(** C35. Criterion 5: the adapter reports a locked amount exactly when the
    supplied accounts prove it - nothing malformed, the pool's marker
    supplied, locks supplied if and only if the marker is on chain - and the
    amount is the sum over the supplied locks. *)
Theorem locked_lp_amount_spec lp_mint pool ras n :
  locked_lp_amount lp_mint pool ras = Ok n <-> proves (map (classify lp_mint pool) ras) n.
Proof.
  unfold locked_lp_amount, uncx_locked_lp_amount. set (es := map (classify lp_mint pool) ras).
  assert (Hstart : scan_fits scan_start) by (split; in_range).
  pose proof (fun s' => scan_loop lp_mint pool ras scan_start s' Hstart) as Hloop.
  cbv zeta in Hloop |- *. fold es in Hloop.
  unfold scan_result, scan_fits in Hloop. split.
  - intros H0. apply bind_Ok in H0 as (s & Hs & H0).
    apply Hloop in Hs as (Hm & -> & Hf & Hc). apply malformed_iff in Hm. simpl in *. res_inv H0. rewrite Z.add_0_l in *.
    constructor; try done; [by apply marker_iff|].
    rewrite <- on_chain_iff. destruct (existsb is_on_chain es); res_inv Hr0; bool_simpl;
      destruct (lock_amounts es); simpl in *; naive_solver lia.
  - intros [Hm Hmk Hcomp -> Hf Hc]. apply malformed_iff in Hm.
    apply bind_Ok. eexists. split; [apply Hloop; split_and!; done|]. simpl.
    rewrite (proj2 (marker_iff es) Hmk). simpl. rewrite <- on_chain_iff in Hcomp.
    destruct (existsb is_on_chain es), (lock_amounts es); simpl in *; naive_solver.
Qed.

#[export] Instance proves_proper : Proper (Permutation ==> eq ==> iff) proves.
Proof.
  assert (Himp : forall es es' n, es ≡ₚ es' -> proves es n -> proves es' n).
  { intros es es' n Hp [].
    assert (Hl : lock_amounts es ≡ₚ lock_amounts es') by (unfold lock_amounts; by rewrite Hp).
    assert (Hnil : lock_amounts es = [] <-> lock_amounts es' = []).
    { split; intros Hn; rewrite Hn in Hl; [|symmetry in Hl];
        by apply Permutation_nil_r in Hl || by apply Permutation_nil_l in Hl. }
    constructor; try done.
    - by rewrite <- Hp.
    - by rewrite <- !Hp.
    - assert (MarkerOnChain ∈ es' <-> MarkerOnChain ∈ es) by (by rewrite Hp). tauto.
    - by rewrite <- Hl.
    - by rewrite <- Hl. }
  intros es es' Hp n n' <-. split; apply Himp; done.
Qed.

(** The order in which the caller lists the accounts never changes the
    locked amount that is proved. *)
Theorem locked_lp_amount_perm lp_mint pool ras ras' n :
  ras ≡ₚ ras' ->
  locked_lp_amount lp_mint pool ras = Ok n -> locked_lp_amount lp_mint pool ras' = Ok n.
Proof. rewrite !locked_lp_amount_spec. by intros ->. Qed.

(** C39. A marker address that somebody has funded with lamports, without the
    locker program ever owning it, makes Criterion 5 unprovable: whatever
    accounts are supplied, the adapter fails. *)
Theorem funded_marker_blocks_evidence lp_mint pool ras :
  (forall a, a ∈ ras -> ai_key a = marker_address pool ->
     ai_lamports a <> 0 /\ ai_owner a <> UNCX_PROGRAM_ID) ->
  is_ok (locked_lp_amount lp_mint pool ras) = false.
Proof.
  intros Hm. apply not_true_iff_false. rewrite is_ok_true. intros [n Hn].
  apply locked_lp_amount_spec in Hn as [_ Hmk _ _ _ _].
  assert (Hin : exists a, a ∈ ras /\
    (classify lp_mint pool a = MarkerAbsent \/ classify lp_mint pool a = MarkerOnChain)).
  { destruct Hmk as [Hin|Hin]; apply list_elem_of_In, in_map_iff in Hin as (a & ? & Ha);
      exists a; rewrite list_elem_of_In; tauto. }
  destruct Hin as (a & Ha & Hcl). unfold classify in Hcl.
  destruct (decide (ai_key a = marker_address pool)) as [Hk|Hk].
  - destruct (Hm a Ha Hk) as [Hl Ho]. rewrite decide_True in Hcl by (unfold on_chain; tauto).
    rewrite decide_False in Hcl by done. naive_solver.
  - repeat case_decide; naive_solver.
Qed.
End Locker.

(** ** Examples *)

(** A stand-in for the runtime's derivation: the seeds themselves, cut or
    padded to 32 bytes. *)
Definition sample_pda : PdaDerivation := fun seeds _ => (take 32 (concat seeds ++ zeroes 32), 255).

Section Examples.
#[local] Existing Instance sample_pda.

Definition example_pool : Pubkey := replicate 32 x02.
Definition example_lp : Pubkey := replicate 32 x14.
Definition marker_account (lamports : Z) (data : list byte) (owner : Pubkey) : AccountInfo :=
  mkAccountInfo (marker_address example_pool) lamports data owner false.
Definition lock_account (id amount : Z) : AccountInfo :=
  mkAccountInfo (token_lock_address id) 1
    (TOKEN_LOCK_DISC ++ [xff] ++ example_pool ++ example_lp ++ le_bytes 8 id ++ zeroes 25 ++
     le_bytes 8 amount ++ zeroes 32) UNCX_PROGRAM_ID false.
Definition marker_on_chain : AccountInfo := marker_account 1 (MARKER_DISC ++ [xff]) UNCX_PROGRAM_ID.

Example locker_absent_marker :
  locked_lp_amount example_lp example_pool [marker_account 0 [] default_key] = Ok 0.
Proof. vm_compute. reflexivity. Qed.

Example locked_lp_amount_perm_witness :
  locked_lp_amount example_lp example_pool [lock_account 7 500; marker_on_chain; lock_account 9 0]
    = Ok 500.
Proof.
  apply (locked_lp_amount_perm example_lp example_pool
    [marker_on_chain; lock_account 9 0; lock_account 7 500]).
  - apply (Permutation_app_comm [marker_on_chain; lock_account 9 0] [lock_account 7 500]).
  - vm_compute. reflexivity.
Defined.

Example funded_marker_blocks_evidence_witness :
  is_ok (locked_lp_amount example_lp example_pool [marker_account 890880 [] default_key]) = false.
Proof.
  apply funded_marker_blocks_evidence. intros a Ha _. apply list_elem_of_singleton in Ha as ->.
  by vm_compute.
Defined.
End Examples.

______________________________

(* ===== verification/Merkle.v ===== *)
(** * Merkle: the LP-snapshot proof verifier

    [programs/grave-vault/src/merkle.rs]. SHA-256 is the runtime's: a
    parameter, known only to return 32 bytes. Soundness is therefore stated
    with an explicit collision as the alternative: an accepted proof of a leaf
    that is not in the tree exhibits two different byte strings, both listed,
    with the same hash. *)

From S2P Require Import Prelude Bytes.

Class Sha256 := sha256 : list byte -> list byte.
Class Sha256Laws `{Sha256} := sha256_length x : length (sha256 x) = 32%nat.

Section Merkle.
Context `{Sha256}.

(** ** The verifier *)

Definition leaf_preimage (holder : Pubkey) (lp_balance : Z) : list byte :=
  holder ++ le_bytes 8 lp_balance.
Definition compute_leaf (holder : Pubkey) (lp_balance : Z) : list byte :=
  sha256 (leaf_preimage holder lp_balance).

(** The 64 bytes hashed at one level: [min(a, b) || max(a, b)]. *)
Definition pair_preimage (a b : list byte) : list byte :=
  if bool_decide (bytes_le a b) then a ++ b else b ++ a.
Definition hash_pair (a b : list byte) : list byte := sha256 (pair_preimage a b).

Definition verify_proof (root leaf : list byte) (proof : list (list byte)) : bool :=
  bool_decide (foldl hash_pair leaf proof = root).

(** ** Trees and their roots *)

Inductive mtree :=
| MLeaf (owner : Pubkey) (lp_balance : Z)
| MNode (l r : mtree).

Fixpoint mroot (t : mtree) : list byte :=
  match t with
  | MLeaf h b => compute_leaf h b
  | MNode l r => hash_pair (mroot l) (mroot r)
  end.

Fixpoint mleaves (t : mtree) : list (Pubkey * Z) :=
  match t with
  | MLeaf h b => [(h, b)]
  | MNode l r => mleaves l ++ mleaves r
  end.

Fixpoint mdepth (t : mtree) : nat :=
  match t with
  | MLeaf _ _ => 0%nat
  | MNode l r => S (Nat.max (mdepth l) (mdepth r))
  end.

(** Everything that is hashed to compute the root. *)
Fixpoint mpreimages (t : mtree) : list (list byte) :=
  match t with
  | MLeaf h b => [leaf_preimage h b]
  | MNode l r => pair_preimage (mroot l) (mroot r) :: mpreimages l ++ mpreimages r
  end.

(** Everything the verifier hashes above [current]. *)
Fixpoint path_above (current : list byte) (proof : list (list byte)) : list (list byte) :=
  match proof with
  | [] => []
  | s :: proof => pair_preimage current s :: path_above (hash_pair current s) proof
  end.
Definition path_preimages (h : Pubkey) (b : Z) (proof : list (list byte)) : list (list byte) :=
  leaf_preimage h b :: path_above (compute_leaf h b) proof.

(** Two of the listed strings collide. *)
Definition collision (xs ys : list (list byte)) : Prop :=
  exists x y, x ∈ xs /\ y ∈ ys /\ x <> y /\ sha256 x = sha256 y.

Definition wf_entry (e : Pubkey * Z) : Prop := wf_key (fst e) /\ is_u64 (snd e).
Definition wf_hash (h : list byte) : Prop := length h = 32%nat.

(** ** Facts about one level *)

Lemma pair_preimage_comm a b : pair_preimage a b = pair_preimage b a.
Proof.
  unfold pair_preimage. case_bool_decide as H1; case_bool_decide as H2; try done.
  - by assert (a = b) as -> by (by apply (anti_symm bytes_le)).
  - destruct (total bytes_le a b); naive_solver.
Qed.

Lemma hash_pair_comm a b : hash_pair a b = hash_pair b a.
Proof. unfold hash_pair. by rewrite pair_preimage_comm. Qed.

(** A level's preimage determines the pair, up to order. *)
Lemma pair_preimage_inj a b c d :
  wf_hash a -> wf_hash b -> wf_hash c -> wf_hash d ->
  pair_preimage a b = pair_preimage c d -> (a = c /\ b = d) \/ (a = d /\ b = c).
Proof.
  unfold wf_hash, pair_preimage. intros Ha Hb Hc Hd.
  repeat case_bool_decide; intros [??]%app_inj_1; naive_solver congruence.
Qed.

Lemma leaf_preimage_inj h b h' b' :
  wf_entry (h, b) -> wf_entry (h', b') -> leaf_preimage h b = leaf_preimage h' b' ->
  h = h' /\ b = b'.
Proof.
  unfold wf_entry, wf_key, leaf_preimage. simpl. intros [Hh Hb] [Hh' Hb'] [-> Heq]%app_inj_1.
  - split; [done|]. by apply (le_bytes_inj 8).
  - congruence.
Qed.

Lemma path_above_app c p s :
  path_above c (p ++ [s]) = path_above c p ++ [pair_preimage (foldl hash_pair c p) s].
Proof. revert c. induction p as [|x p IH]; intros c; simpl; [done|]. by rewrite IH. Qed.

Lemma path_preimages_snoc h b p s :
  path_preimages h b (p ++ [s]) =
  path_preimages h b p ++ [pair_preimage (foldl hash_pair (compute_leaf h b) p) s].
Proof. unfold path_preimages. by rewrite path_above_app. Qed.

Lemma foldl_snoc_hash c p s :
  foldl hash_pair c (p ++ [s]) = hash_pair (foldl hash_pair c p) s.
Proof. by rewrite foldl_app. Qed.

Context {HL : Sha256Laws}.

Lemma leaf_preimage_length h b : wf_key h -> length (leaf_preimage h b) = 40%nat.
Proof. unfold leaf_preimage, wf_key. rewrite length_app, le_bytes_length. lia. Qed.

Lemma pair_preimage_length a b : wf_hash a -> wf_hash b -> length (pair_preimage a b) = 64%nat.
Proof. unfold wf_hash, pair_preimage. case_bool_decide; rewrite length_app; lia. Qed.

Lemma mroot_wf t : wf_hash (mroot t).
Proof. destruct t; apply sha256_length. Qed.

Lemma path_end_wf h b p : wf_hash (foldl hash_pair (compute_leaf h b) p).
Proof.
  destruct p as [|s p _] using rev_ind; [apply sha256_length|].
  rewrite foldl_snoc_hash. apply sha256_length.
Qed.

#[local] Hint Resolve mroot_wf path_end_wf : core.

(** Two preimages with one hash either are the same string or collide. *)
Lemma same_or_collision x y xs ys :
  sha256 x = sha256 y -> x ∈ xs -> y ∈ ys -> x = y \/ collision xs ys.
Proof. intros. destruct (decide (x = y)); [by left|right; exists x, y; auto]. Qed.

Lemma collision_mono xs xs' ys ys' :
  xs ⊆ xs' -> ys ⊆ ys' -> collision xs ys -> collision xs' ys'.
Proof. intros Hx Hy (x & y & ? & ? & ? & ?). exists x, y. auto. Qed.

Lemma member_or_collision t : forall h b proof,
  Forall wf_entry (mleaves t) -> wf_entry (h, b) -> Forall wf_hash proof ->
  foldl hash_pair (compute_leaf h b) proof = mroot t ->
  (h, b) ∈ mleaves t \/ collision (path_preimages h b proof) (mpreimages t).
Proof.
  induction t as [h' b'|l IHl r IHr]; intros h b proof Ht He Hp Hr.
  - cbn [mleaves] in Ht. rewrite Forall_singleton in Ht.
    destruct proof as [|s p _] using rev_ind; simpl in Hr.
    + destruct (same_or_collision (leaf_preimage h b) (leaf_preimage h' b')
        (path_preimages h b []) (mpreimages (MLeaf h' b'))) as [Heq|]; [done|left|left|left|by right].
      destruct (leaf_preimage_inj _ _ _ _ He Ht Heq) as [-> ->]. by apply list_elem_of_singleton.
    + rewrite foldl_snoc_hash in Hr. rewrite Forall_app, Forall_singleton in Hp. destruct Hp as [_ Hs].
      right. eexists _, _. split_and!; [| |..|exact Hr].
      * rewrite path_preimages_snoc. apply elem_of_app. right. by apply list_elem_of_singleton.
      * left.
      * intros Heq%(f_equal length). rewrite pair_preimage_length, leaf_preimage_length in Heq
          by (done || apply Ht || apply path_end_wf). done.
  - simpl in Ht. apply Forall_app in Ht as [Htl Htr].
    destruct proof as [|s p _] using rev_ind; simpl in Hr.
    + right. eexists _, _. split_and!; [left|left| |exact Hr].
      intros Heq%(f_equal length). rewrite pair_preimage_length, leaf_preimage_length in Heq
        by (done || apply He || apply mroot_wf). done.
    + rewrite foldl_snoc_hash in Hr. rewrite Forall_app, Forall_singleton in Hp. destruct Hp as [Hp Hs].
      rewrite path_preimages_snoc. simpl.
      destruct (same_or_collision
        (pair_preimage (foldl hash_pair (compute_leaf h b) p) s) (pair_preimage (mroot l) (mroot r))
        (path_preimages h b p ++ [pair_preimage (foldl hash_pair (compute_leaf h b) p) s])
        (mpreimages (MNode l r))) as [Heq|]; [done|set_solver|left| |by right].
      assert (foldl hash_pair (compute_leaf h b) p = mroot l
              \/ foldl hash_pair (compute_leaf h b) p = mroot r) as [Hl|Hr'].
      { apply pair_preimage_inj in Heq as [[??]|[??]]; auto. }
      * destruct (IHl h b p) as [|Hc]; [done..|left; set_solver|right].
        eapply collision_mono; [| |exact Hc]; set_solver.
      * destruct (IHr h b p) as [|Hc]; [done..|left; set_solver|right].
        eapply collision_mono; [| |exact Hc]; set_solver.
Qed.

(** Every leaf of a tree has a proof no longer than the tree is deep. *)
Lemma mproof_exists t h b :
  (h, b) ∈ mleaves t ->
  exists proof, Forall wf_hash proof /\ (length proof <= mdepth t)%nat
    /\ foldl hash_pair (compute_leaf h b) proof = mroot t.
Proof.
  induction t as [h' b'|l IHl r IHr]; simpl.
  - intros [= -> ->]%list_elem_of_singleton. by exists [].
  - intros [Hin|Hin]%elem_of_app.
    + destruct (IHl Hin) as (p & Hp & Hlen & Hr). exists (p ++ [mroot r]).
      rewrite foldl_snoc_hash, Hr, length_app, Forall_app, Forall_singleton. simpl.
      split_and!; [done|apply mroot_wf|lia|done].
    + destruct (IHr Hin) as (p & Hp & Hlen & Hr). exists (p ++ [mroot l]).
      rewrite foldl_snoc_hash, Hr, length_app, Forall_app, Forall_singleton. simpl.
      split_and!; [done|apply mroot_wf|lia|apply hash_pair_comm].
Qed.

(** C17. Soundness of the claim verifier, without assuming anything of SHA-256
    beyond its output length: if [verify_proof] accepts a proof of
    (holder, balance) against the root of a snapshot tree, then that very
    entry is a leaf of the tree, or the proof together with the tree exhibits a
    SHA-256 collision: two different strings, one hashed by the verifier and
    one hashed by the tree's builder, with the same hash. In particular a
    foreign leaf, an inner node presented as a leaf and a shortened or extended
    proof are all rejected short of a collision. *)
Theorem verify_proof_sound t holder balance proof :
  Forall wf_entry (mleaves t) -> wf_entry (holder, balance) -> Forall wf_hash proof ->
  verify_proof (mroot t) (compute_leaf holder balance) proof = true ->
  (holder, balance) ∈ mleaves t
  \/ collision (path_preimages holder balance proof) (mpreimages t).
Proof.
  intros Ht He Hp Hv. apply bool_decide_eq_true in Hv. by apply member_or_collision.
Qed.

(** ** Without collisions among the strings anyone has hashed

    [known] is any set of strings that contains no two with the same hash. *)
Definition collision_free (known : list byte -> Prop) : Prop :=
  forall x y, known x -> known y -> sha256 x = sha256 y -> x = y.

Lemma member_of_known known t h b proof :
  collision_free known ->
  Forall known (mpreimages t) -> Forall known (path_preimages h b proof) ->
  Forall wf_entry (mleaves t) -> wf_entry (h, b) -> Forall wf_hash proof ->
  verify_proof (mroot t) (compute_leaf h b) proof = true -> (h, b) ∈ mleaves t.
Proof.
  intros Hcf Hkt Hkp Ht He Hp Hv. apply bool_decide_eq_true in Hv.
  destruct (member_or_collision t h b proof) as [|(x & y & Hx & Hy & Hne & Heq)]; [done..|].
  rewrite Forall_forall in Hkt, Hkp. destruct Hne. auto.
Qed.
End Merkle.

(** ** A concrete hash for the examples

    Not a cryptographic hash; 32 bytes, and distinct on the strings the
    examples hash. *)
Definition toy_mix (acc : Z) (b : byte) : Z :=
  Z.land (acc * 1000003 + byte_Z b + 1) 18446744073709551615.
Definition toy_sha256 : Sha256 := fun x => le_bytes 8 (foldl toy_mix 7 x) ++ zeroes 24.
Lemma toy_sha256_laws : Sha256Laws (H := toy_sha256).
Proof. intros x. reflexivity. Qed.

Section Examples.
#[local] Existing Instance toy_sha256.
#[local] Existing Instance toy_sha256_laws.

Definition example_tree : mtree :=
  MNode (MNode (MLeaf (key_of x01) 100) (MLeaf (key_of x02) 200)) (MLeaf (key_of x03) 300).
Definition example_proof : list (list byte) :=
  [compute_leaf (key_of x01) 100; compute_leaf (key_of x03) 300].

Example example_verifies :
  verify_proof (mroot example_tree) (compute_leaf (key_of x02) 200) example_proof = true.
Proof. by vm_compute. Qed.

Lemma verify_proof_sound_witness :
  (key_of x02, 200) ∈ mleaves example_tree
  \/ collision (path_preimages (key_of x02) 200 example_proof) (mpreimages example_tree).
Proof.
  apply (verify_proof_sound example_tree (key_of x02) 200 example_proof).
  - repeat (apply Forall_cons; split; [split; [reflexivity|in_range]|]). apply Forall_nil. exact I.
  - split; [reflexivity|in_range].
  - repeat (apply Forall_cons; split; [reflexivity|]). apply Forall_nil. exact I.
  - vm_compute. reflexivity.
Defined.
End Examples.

______________________________

TASK BRIEF:
Read the entries above and find each line holding the word "induction". Copy it out.

WRITTEN ANSWER:
Proof. revert c. induction p as [|x p IH]; intros c; simpl; [done|]. by rewrite IH. Qed.
  induction t as [h' b'|l IHl r IHr]; intros h b proof Ht He Hp Hr.
  induction t as [h' b'|l IHl r IHr]; simpl.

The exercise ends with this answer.